MATERIAL TO PROCESS section start
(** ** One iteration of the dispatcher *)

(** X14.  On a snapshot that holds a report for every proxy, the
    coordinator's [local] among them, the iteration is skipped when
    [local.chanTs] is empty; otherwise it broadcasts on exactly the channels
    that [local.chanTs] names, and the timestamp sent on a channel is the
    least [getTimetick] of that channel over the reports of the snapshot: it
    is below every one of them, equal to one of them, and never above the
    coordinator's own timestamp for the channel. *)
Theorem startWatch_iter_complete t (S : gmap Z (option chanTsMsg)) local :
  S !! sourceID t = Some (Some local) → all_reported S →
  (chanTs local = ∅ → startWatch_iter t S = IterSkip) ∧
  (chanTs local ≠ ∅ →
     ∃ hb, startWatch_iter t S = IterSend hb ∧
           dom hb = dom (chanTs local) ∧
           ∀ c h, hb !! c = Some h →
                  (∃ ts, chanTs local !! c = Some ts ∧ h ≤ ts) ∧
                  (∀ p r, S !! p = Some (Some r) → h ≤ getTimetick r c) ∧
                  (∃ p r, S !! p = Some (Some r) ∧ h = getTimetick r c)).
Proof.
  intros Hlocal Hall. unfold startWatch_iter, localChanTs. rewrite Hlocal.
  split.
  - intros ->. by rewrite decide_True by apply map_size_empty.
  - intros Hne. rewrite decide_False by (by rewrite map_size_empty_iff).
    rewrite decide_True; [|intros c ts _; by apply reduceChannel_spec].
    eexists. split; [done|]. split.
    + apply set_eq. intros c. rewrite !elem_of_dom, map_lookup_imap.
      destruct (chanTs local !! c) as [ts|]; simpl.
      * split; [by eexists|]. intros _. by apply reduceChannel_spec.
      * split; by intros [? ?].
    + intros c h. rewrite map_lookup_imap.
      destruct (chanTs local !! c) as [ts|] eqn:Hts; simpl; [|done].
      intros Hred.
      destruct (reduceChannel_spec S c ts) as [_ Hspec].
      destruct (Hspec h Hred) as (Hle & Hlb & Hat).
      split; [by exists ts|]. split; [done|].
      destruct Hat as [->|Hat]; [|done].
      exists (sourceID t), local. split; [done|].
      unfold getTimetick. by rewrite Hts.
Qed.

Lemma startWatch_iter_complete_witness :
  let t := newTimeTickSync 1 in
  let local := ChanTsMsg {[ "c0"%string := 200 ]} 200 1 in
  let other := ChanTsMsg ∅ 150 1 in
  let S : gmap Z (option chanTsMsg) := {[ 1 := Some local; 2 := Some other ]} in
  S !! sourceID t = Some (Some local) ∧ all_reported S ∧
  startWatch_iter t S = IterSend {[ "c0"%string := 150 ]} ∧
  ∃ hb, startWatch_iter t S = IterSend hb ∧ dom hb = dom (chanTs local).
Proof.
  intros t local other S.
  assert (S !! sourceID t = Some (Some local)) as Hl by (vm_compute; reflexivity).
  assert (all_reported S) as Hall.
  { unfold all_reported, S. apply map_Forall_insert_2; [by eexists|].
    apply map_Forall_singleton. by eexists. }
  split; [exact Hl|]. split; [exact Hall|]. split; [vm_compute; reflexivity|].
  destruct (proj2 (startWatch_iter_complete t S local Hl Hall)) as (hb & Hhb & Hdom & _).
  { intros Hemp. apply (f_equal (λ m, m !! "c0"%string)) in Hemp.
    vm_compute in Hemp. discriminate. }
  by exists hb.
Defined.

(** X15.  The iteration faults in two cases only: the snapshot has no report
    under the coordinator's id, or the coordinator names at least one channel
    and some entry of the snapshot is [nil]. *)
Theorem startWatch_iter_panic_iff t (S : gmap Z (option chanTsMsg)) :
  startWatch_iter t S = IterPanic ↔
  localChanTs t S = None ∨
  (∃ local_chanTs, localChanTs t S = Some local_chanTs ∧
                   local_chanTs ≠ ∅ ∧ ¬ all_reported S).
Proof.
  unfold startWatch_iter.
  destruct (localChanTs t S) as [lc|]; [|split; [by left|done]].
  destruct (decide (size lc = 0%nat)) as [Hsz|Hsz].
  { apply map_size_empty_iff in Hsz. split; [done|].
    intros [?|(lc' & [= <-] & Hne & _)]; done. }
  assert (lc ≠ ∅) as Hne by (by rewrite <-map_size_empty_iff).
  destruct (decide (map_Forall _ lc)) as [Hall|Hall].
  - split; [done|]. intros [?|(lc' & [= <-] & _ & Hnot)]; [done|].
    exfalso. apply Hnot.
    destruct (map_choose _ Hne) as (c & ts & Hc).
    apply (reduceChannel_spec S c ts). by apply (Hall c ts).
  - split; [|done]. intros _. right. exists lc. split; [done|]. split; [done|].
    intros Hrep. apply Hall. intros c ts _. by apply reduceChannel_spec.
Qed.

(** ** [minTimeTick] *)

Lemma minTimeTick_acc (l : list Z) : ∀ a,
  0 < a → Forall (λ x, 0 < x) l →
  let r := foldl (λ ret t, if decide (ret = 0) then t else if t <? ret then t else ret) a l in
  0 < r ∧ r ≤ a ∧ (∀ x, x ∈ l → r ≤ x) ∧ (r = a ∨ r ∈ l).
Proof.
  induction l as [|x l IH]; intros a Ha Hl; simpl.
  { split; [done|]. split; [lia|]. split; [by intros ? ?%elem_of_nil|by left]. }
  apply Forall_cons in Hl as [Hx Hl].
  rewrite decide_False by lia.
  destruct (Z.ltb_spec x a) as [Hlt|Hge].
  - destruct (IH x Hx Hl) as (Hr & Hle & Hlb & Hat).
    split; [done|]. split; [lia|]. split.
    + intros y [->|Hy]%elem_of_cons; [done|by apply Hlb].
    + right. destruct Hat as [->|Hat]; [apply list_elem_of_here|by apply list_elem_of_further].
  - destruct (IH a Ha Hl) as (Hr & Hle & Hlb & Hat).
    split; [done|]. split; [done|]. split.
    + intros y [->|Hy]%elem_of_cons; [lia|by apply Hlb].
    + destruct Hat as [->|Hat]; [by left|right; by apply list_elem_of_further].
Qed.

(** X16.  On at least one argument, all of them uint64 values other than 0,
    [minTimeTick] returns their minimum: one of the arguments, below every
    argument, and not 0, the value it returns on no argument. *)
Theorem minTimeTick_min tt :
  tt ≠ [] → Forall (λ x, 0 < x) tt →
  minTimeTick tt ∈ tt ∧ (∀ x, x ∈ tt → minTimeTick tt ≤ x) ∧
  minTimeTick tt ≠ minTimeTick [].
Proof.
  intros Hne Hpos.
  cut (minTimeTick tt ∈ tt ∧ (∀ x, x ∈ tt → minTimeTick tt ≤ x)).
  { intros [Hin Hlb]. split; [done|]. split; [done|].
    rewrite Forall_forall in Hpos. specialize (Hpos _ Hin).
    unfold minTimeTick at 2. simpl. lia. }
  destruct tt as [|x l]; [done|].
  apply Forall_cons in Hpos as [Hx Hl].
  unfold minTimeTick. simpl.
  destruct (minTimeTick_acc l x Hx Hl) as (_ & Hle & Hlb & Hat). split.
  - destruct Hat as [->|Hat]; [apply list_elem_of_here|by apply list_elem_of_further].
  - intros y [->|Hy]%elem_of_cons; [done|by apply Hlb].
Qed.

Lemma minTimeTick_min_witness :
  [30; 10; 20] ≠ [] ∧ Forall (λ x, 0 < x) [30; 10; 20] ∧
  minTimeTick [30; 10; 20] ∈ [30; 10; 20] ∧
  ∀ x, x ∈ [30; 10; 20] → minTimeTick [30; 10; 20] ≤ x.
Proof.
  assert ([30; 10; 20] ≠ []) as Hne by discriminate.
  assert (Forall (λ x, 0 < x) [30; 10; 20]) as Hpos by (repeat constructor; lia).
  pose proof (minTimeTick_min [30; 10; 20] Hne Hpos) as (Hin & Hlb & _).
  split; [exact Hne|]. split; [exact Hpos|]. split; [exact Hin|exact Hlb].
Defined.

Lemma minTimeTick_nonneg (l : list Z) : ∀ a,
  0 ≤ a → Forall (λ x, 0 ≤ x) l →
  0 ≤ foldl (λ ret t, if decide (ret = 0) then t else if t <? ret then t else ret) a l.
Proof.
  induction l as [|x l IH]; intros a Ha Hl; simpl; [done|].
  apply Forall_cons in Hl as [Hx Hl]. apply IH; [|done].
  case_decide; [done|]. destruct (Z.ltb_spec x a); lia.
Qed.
MATERIAL TO PROCESS section end
**YOUR ASSIGNMENT:** Scan the records for the string "sourceID" and report each line where it occurs.

**REPLY TO THE TASK:**
  S !! sourceID t = Some (Some local) → all_reported S →
      exists (sourceID t), local. split; [done|].
  S !! sourceID t = Some (Some local) ∧ all_reported S ∧
  assert (S !! sourceID t = Some (Some local)) as Hl by (vm_compute; reflexivity).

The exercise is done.